Required work
Output only the lines below from the one containing "destruct op; try" to the one containing "apply cok_sok, (wok_deref", exactly as written, both ends kept.

Excerpted records below:

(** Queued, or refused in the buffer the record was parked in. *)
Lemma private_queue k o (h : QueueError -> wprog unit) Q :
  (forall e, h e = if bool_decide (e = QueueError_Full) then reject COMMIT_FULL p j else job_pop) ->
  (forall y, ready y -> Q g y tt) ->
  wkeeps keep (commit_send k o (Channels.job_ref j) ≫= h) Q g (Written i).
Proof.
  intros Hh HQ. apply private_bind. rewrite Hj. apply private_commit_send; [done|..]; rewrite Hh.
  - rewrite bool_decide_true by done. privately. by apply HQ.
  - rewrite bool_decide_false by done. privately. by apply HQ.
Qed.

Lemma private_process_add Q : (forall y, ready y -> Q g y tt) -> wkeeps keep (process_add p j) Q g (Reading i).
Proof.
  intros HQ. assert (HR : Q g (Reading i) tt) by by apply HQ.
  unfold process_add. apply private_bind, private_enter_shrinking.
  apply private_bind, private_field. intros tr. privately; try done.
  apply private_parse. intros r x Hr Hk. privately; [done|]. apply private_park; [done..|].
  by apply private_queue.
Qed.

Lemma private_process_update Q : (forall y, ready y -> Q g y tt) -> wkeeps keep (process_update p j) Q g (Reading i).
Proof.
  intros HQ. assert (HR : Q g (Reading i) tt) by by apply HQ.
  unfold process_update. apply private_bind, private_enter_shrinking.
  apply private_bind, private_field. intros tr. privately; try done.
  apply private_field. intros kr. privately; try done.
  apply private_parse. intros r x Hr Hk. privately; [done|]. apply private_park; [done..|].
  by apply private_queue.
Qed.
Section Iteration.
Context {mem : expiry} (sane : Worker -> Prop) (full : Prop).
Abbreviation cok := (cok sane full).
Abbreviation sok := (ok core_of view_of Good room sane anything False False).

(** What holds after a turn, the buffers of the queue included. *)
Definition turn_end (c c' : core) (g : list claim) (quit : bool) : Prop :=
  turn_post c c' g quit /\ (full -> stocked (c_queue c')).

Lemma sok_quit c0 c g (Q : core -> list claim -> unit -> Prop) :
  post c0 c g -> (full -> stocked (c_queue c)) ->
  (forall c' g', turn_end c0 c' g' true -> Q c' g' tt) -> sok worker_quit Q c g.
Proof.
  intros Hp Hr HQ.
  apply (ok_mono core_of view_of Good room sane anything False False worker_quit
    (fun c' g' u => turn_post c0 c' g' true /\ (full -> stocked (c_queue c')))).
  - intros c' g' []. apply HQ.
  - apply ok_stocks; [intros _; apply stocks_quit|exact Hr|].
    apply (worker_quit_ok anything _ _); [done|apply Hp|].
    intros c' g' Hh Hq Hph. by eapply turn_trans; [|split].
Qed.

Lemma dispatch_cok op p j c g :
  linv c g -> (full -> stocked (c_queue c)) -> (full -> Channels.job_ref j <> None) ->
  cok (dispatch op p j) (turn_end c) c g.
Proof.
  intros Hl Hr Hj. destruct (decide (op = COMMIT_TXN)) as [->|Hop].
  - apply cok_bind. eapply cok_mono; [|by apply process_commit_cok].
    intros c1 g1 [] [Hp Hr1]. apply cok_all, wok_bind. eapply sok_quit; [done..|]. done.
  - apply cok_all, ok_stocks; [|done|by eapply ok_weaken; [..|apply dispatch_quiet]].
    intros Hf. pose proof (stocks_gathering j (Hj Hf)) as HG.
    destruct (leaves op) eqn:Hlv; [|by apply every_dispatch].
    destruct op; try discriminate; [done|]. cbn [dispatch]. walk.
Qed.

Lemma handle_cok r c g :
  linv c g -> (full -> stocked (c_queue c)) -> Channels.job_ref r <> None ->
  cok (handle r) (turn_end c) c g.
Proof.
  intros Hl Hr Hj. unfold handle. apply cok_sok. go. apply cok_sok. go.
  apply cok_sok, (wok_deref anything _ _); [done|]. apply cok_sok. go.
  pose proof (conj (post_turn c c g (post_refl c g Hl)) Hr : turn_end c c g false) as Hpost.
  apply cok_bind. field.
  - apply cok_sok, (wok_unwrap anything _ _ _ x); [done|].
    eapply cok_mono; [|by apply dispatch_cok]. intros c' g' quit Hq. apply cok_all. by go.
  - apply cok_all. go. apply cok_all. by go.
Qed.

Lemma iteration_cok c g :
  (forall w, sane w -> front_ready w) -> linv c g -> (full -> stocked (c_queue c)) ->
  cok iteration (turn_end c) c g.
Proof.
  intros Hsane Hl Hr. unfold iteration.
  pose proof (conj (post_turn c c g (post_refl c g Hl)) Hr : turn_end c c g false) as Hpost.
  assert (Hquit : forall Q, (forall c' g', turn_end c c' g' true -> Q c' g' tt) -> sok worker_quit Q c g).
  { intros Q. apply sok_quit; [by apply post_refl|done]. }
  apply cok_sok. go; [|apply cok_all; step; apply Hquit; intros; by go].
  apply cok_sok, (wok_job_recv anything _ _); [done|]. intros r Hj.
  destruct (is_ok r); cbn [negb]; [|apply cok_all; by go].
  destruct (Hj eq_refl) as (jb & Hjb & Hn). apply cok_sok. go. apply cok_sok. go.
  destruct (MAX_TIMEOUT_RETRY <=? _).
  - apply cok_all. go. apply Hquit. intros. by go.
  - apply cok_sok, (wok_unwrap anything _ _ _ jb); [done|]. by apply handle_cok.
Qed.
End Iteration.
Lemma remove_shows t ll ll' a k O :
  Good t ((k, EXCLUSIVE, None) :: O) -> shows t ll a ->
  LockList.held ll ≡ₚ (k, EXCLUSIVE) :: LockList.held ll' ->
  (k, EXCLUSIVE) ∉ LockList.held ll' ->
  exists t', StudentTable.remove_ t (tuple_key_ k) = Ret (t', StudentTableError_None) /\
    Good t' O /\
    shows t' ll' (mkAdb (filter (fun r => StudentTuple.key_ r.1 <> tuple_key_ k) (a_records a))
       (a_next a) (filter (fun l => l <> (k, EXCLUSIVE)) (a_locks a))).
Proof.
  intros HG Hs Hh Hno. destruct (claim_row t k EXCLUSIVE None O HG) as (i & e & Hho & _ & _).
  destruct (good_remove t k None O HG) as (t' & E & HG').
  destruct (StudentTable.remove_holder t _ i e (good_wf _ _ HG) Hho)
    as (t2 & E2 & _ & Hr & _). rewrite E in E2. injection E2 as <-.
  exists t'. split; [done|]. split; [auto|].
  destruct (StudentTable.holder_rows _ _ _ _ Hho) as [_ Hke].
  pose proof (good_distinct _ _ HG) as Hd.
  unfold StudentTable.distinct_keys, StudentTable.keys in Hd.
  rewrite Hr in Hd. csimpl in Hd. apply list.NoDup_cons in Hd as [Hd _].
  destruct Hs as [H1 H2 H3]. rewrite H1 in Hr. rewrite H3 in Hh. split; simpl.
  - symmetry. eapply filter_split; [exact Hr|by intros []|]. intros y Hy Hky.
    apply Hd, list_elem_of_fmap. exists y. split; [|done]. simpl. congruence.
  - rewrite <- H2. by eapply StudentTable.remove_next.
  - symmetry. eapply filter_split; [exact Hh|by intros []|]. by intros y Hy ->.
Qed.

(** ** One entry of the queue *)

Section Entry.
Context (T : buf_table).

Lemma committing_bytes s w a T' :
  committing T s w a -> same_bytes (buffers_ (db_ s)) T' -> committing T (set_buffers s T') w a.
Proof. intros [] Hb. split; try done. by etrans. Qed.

End of Excerpted records.

Output below
    destruct op; try discriminate; [done|]. cbn [dispatch]. walk.
Qed.

Lemma handle_cok r c g :
  linv c g -> (full -> stocked (c_queue c)) -> Channels.job_ref r <> None ->
  cok (handle r) (turn_end c) c g.
Proof.
  intros Hl Hr Hj. unfold handle. apply cok_sok. go. apply cok_sok. go.
  apply cok_sok, (wok_deref anything _ _); [done|]. apply cok_sok. go.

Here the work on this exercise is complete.